▶ **TO DO**: Scan the records for the string "Prop" and state how many lines contain it, using the number alone.

▶ **STUDY MATERIAL**:
(* ===== verification/CoinKeeper.v ===== *)
(** * The interface between the coin keepers and their clients

    The modules above the bank ([x/token], [x/ammswap], [x/farm], [x/order])
    see it through the Go interfaces of their [expected_keepers.go].  The
    class [CoinKeeper] has the operations of those interfaces over an
    abstract store, together with what can be observed of the store;
    [CoinKeeperLaws] states what the clients rely on.  The clients' theorems
    are proved against the laws, and the instance at the end discharges them
    for the bank and supply keepers. *)
From S2P Require Import Prelude Decimal Denom Coins Bank.

Class CoinKeeper (S : Type) := {
  (** observations *)
  ck_balance : S → string → string → Z;
  ck_supply : S → string → Z;
  ck_wf : S → Prop;
  ck_modaddr : string → option string;
  ck_Blacklisted : string → bool;
  (** operations *)
  ck_GetCoins : string → M S (list DecCoin);
  ck_GetSendEnabled : M S bool;
  ck_GetSupplyByDenom : string → M S Dec;
  ck_SendCoins : string → string → list DecCoin → M S unit;
  ck_SendCoinsFromModuleToAccount : string → string → list DecCoin → M S unit;
  ck_SendCoinsFromAccountToModule : string → string → list DecCoin → M S unit;
  ck_SendCoinsFromModuleToModule : string → string → list DecCoin → M S unit;
  ck_MintCoins : string → list DecCoin → M S unit;
  ck_BurnCoins : string → list DecCoin → M S unit }.

(** Coins moved from [a] to [b], and nothing else observable changed. *)
Record kmove {S} `{CoinKeeper S} (s s' : S) (a b : string) (amt : list DecCoin) : Prop := {
  km_amt : wf_coins amt;
  km_wf : ck_wf s → ck_wf s';
  km_balance x d : ck_balance s' x d = ck_balance s x d + at_addr b amt x d - at_addr a amt x d;
  km_supply d : ck_supply s' d = ck_supply s d;
  km_funds : ck_wf s → ∀ d, amount_of amt d ≤ ck_balance s a d }.

(** Coins created at [a]. *)
Record kmint {S} `{CoinKeeper S} (s s' : S) (a : string) (amt : list DecCoin) : Prop := {
  kt_amt : wf_coins amt;
  kt_wf : ck_wf s → ck_wf s';
  kt_balance x d : ck_balance s' x d = ck_balance s x d + at_addr a amt x d;
  kt_supply d : ck_supply s' d = ck_supply s d + amount_of amt d }.

(** Coins destroyed at [a]. *)
Record kburn {S} `{CoinKeeper S} (s s' : S) (a : string) (amt : list DecCoin) : Prop := {
  kb_amt : wf_coins amt;
  kb_wf : ck_wf s → ck_wf s';
  kb_balance x d : ck_balance s' x d = ck_balance s x d - at_addr a amt x d;
  kb_supply d : ck_supply s' d = ck_supply s d - amount_of amt d;
  kb_funds : ck_wf s → ∀ d, amount_of amt d ≤ ck_balance s a d }.

Class CoinKeeperLaws (S : Type) `{CoinKeeper S} := {
  law_nonneg s a d : ck_wf s → 0 ≤ ck_balance s a d;
  law_GetCoins a s c s' :
    ck_GetCoins a s = (Ok c, s') →
    s' = s ∧ (∀ d, amount_of c d = ck_balance s a d) ∧ (ck_wf s → wf_coins c);
  law_GetSendEnabled s b s' : ck_GetSendEnabled s = (Ok b, s') → s' = s;
  law_GetSupplyByDenom d s : ck_GetSupplyByDenom d s = (Ok (ck_supply s d), s);
  law_SendCoins a b amt s s' u :
    ck_SendCoins a b amt s = (Ok u, s') → kmove s s' a b amt;
  law_ModuleToAccount m a amt s s' u :
    ck_SendCoinsFromModuleToAccount m a amt s = (Ok u, s') →
    ck_Blacklisted a = false ∧ ∃ addr, ck_modaddr m = Some addr ∧ kmove s s' addr a amt;
  law_AccountToModule a m amt s s' u :
    ck_SendCoinsFromAccountToModule a m amt s = (Ok u, s') →
    ∃ addr, ck_modaddr m = Some addr ∧ kmove s s' a addr amt;
  law_ModuleToModule m n amt s s' u :
    ck_SendCoinsFromModuleToModule m n amt s = (Ok u, s') →
    ∃ a b, ck_modaddr m = Some a ∧ ck_modaddr n = Some b ∧ kmove s s' a b amt;
  law_MintCoins m amt s s' u :
    ck_MintCoins m amt s = (Ok u, s') →
    ∃ addr, ck_modaddr m = Some addr ∧ kmint s s' addr amt;
  law_BurnCoins m amt s s' u :
    ck_BurnCoins m amt s = (Ok u, s') →
    ∃ addr, ck_modaddr m = Some addr ∧ kburn s s' addr amt }.

(** ** Coins in a larger store

    A module that keeps a store of its own beside the coins hands the coin
    keeper on: it does not see that store. *)

Section Zoomed.
Context {C K : Type} `{CoinKeeper C} (get : K → C) (set : C → K → K).

Definition zoomed_keeper : CoinKeeper K := {|
  ck_balance k := ck_balance (get k);
  ck_supply k := ck_supply (get k);
  ck_wf k := ck_wf (get k);
  ck_modaddr := ck_modaddr (S := C);
  ck_Blacklisted := ck_Blacklisted (S := C);
  ck_GetCoins a := zoom get set (ck_GetCoins a);
  ck_GetSendEnabled := zoom get set ck_GetSendEnabled;
  ck_GetSupplyByDenom d := zoom get set (ck_GetSupplyByDenom d);
  ck_SendCoins a b amt := zoom get set (ck_SendCoins a b amt);
  ck_SendCoinsFromModuleToAccount m a amt := zoom get set (ck_SendCoinsFromModuleToAccount m a amt);
  ck_SendCoinsFromAccountToModule a m amt := zoom get set (ck_SendCoinsFromAccountToModule a m amt);
  ck_SendCoinsFromModuleToModule m n amt := zoom get set (ck_SendCoinsFromModuleToModule m n amt);
  ck_MintCoins m amt := zoom get set (ck_MintCoins m amt);
  ck_BurnCoins m amt := zoom get set (ck_BurnCoins m amt) |}.

Hypothesis get_set : ∀ c k, get (set c k) = c.
Hypothesis set_get : ∀ k, set (get k) k = k.

Lemma kmove_zoomed k c' a b amt :
  kmove (get k) c' a b amt → kmove (H := zoomed_keeper) k (set c' k) a b amt.
Proof. intros []. split; cbn; rewrite ?get_set; done. Qed.

Lemma zoomed_laws `{!CoinKeeperLaws C} : CoinKeeperLaws (H := zoomed_keeper) K.
Proof.
  split; cbn.
  - intros k a d. apply law_nonneg.
  - intros a k c k' (x & Hx & ->)%zoom_Ok. apply law_GetCoins in Hx as (-> & H1 & H2). by rewrite set_get.
  - intros k b k' (x & Hx & ->)%zoom_Ok. apply law_GetSendEnabled in Hx as ->. by rewrite set_get.
  - intros d k. unfold zoom. rewrite law_GetSupplyByDenom. by rewrite set_get.
  - intros a b amt k k' u (x & Hx & ->)%zoom_Ok. eapply kmove_zoomed, law_SendCoins. exact Hx.
  - intros m a amt k k' u (x & Hx & ->)%zoom_Ok. apply law_ModuleToAccount in Hx as (H1 & addr & H2 & H3).
    split; [done|]. exists addr. split; [done|]. by apply kmove_zoomed.
  - intros a m amt k k' u (x & Hx & ->)%zoom_Ok. apply law_AccountToModule in Hx as (addr & H2 & H3).
    exists addr. split; [done|]. by apply kmove_zoomed.
  - intros m n amt k k' u (x & Hx & ->)%zoom_Ok. apply law_ModuleToModule in Hx as (a & b & H1 & H2 & H3).
    exists a, b. split; [done|]. split; [done|]. by apply kmove_zoomed.
  - intros m amt k k' u (x & Hx & ->)%zoom_Ok. apply law_MintCoins in Hx as (addr & H1 & []).
    exists addr. split; [done|]. split; cbn; rewrite ?get_set; done.
  - intros m amt k k' u (x & Hx & ->)%zoom_Ok. apply law_BurnCoins in Hx as (addr & H1 & []).
    exists addr. split; [done|]. split; cbn; rewrite ?get_set; done.
Qed.
End Zoomed.

(** ** The bank and supply keepers implement the interface *)

Section BankInstance.
Context {cfg : BankConfig}.

#[global] Instance bank_coin_keeper : CoinKeeper Bank := {|
  ck_balance := balance;
  ck_supply := supply_of;
  ck_wf := bank_wf;
  ck_modaddr := GetModuleAddress;
  ck_Blacklisted := BlacklistedAddr;
  ck_GetCoins := GetCoins;
  ck_GetSendEnabled := gets sendEnabled;
  ck_GetSupplyByDenom := GetSupplyByDenom;
  ck_SendCoins := SendCoins;
  ck_SendCoinsFromModuleToAccount := SendCoinsFromModuleToAccount;
  ck_SendCoinsFromAccountToModule := SendCoinsFromAccountToModule;
  ck_SendCoinsFromModuleToModule := SendCoinsFromModuleToModule;
  ck_MintCoins := MintCoins;
  ck_BurnCoins := BurnCoins |}.

Lemma bank_wf_coins s a : bank_wf s → wf_coins (acc_coins (accounts s !! a)).
Proof.
  intros H. destruct (accounts s !! a) eqn:Ha; [by apply (H a)|apply wf_coins_nil].
Qed.

Lemma SendCoins_kmove a b amt s s' u : SendCoins a b amt s = (Ok u, s') → kmove s s' a b amt.
Proof.
  intros H. pose proof (SendCoins_effect _ _ _ _ _ _ H) as E.
  apply SendCoins_Ok in H as (Hw & Hf & _). split.
  - done.
  - apply (eff_wf _ _ _ _ _ E).
  - intros x d. cbn. rewrite (eff_balance _ _ _ _ _ E). lia.
  - intros d. cbn. rewrite (eff_supply _ _ _ _ _ E). lia.
  - exact Hf.
Qed.

(** A call that only creates an empty account before a move. *)
Lemma kmove_before s s1 s' a b amt :
  effect s s1 (λ _ _, 0) (λ _, 0) (λ _, 0) → kmove s1 s' a b amt → kmove s s' a b amt.
Proof.
  intros E [A W B S F]. cbn in *. split; cbn.
  - done.
  - intros Hs. apply W, (eff_wf _ _ _ _ _ E), Hs.
  - intros x d. rewrite B, (eff_balance _ _ _ _ _ E). lia.
  - intros d. rewrite S, (eff_supply _ _ _ _ _ E). lia.
  - intros Hs d. specialize (F (eff_wf _ _ _ _ _ E Hs) d).
    rewrite (eff_balance _ _ _ _ _ E) in F. lia.
Qed.

#[global] Instance bank_coin_keeper_laws : CoinKeeperLaws Bank.
Proof.
  split; cbn.
  - intros s a d H. by apply wf_amount_nonneg, bank_wf_coins.
  - intros a s c s' H. unfold GetCoins in H. apply M_bind_Ok in H as (o & s1 & H1 & H).
    apply gets_Ok in H1 as [-> ->]. apply mret_Ok in H as [-> ->]. rewrite acc_coins_match.
    split; [done|]. split; [done|]. by apply bank_wf_coins.
  - intros s b s' H. by apply gets_Ok in H as [_ ->].
  - done.
  - intros a b amt s s' u. apply SendCoins_kmove.
  - intros m a amt s s' u (addr & Ha & H & Hb)%SendCoinsFromModuleToAccount_effect.
    split; [done|]. exists addr. split; [done|]. by eapply SendCoins_kmove.
  - intros a m amt s s' u (addr & s1 & Ha & E & H)%SendCoinsFromAccountToModule_effect.
    exists addr. split; [done|]. eapply kmove_before; [done|]. by eapply SendCoins_kmove.
  - intros m n amt s s' u (a & b & s1 & Ha & Hb & E & H)%SendCoinsFromModuleToModule_effect.
    exists a, b. split; [done|]. split; [done|].
    eapply kmove_before; [done|]. by eapply SendCoins_kmove.
  - intros m amt s s' u (addr & Ha & Hw & E)%MintCoins_effect. exists addr. split; [done|].
    split; cbn; [done|apply (eff_wf _ _ _ _ _ E)|apply (eff_balance _ _ _ _ _ E)|
                 apply (eff_supply _ _ _ _ _ E)].
  - intros m amt s s' u (addr & Ha & Hw & E & Hf)%BurnCoins_effect. exists addr. split; [done|].
    split; cbn; [done|apply (eff_wf _ _ _ _ _ E)| | |done].
    + intros x d. rewrite (eff_balance _ _ _ _ _ E). lia.
    + intros d. rewrite (eff_supply _ _ _ _ _ E). lia.
Qed.

End BankInstance.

▶ **RESPONSE TO THE TASK**: 4